What you are asked to do:
Return every line below exactly, without dropping any.
==== The data
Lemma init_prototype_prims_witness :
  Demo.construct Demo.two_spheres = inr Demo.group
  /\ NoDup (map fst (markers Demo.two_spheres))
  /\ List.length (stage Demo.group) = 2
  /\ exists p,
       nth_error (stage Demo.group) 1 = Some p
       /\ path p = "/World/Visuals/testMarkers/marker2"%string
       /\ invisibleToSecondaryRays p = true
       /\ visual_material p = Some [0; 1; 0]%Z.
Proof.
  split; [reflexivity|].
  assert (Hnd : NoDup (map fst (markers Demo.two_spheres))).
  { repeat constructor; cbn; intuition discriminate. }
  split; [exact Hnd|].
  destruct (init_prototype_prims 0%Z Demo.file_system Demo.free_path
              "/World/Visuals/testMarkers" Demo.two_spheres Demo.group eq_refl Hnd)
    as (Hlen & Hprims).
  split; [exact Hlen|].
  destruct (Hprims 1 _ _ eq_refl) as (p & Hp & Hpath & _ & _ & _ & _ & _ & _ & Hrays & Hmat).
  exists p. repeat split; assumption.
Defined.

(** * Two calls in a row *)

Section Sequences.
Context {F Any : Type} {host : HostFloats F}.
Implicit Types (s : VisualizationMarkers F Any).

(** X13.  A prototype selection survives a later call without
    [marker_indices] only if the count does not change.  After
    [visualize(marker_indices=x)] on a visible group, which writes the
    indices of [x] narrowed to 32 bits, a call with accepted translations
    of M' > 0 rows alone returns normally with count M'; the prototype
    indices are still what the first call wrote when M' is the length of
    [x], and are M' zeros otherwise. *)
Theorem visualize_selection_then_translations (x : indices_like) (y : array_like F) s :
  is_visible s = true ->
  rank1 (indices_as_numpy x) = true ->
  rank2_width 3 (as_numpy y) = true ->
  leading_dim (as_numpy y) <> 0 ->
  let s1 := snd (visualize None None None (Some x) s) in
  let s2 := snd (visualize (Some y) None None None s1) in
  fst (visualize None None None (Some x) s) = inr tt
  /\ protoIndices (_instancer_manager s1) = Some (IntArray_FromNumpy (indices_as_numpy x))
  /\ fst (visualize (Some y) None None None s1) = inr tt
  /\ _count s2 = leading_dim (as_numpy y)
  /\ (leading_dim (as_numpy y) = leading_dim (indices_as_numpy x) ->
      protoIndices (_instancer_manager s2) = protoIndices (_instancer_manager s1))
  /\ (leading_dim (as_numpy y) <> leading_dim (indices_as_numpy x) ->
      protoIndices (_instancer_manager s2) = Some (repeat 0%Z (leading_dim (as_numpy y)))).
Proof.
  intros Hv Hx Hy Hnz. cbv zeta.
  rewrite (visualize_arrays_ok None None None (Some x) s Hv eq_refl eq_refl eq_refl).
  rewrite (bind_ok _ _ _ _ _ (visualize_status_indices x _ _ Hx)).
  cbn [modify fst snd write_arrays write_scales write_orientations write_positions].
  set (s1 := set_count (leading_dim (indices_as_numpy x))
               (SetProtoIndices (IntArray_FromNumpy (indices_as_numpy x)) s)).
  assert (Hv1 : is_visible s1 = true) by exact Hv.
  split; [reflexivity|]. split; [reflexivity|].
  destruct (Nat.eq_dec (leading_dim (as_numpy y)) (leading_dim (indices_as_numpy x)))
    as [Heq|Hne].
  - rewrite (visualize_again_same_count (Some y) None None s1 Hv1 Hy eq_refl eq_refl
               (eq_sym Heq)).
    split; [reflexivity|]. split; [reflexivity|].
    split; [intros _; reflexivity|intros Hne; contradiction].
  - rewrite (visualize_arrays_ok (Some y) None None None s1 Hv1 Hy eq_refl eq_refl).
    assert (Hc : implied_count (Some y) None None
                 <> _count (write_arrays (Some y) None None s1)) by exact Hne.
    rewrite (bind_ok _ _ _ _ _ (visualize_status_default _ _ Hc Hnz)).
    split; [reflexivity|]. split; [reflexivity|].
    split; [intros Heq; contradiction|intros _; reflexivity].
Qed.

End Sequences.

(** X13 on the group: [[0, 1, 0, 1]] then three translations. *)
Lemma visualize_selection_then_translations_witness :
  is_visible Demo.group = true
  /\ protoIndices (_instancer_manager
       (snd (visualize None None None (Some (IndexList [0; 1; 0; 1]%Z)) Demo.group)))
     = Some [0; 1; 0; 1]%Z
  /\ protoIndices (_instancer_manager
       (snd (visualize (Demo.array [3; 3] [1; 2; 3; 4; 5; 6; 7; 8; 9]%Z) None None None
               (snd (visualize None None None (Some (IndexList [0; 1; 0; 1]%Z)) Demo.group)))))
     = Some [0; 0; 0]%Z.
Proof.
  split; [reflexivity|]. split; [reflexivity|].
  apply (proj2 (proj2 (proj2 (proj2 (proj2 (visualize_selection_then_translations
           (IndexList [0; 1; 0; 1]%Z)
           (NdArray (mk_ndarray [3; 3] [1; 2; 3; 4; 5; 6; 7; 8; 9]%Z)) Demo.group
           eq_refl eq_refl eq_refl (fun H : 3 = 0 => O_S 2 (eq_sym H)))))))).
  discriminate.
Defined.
========
Task response:
Lemma init_prototype_prims_witness :
  Demo.construct Demo.two_spheres = inr Demo.group
  /\ NoDup (map fst (markers Demo.two_spheres))
  /\ List.length (stage Demo.group) = 2
  /\ exists p,
       nth_error (stage Demo.group) 1 = Some p
       /\ path p = "/World/Visuals/testMarkers/marker2"%string
       /\ invisibleToSecondaryRays p = true
       /\ visual_material p = Some [0; 1; 0]%Z.
Proof.
  split; [reflexivity|].
  assert (Hnd : NoDup (map fst (markers Demo.two_spheres))).
  { repeat constructor; cbn; intuition discriminate. }
  split; [exact Hnd|].
  destruct (init_prototype_prims 0%Z Demo.file_system Demo.free_path
              "/World/Visuals/testMarkers" Demo.two_spheres Demo.group eq_refl Hnd)
    as (Hlen & Hprims).
  split; [exact Hlen|].
  destruct (Hprims 1 _ _ eq_refl) as (p & Hp & Hpath & _ & _ & _ & _ & _ & _ & Hrays & Hmat).
  exists p. repeat split; assumption.
Defined.

(** * Two calls in a row *)

Section Sequences.
Context {F Any : Type} {host : HostFloats F}.
Implicit Types (s : VisualizationMarkers F Any).

(** X13.  A prototype selection survives a later call without
    [marker_indices] only if the count does not change.  After
    [visualize(marker_indices=x)] on a visible group, which writes the
    indices of [x] narrowed to 32 bits, a call with accepted translations
    of M' > 0 rows alone returns normally with count M'; the prototype
    indices are still what the first call wrote when M' is the length of
    [x], and are M' zeros otherwise. *)
Theorem visualize_selection_then_translations (x : indices_like) (y : array_like F) s :
  is_visible s = true ->
  rank1 (indices_as_numpy x) = true ->
  rank2_width 3 (as_numpy y) = true ->
  leading_dim (as_numpy y) <> 0 ->
  let s1 := snd (visualize None None None (Some x) s) in
  let s2 := snd (visualize (Some y) None None None s1) in
  fst (visualize None None None (Some x) s) = inr tt
  /\ protoIndices (_instancer_manager s1) = Some (IntArray_FromNumpy (indices_as_numpy x))
  /\ fst (visualize (Some y) None None None s1) = inr tt
  /\ _count s2 = leading_dim (as_numpy y)
  /\ (leading_dim (as_numpy y) = leading_dim (indices_as_numpy x) ->
      protoIndices (_instancer_manager s2) = protoIndices (_instancer_manager s1))
  /\ (leading_dim (as_numpy y) <> leading_dim (indices_as_numpy x) ->
      protoIndices (_instancer_manager s2) = Some (repeat 0%Z (leading_dim (as_numpy y)))).
Proof.
  intros Hv Hx Hy Hnz. cbv zeta.
  rewrite (visualize_arrays_ok None None None (Some x) s Hv eq_refl eq_refl eq_refl).
  rewrite (bind_ok _ _ _ _ _ (visualize_status_indices x _ _ Hx)).
  cbn [modify fst snd write_arrays write_scales write_orientations write_positions].
  set (s1 := set_count (leading_dim (indices_as_numpy x))
               (SetProtoIndices (IntArray_FromNumpy (indices_as_numpy x)) s)).
  assert (Hv1 : is_visible s1 = true) by exact Hv.
  split; [reflexivity|]. split; [reflexivity|].
  destruct (Nat.eq_dec (leading_dim (as_numpy y)) (leading_dim (indices_as_numpy x)))
    as [Heq|Hne].
  - rewrite (visualize_again_same_count (Some y) None None s1 Hv1 Hy eq_refl eq_refl
               (eq_sym Heq)).
    split; [reflexivity|]. split; [reflexivity|].
    split; [intros _; reflexivity|intros Hne; contradiction].
  - rewrite (visualize_arrays_ok (Some y) None None None s1 Hv1 Hy eq_refl eq_refl).
    assert (Hc : implied_count (Some y) None None
                 <> _count (write_arrays (Some y) None None s1)) by exact Hne.
    rewrite (bind_ok _ _ _ _ _ (visualize_status_default _ _ Hc Hnz)).
    split; [reflexivity|]. split; [reflexivity|].
    split; [intros Heq; contradiction|intros _; reflexivity].
Qed.

End Sequences.

(** X13 on the group: [[0, 1, 0, 1]] then three translations. *)
Lemma visualize_selection_then_translations_witness :
  is_visible Demo.group = true
  /\ protoIndices (_instancer_manager
       (snd (visualize None None None (Some (IndexList [0; 1; 0; 1]%Z)) Demo.group)))
     = Some [0; 1; 0; 1]%Z
  /\ protoIndices (_instancer_manager
       (snd (visualize (Demo.array [3; 3] [1; 2; 3; 4; 5; 6; 7; 8; 9]%Z) None None None
               (snd (visualize None None None (Some (IndexList [0; 1; 0; 1]%Z)) Demo.group)))))
     = Some [0; 0; 0]%Z.
Proof.
  split; [reflexivity|]. split; [reflexivity|].
  apply (proj2 (proj2 (proj2 (proj2 (proj2 (visualize_selection_then_translations
           (IndexList [0; 1; 0; 1]%Z)
           (NdArray (mk_ndarray [3; 3] [1; 2; 3; 4; 5; 6; 7; 8; 9]%Z)) Demo.group
           eq_refl eq_refl eq_refl (fun H : 3 = 0 => O_S 2 (eq_sym H)))))))).
  discriminate.
Defined.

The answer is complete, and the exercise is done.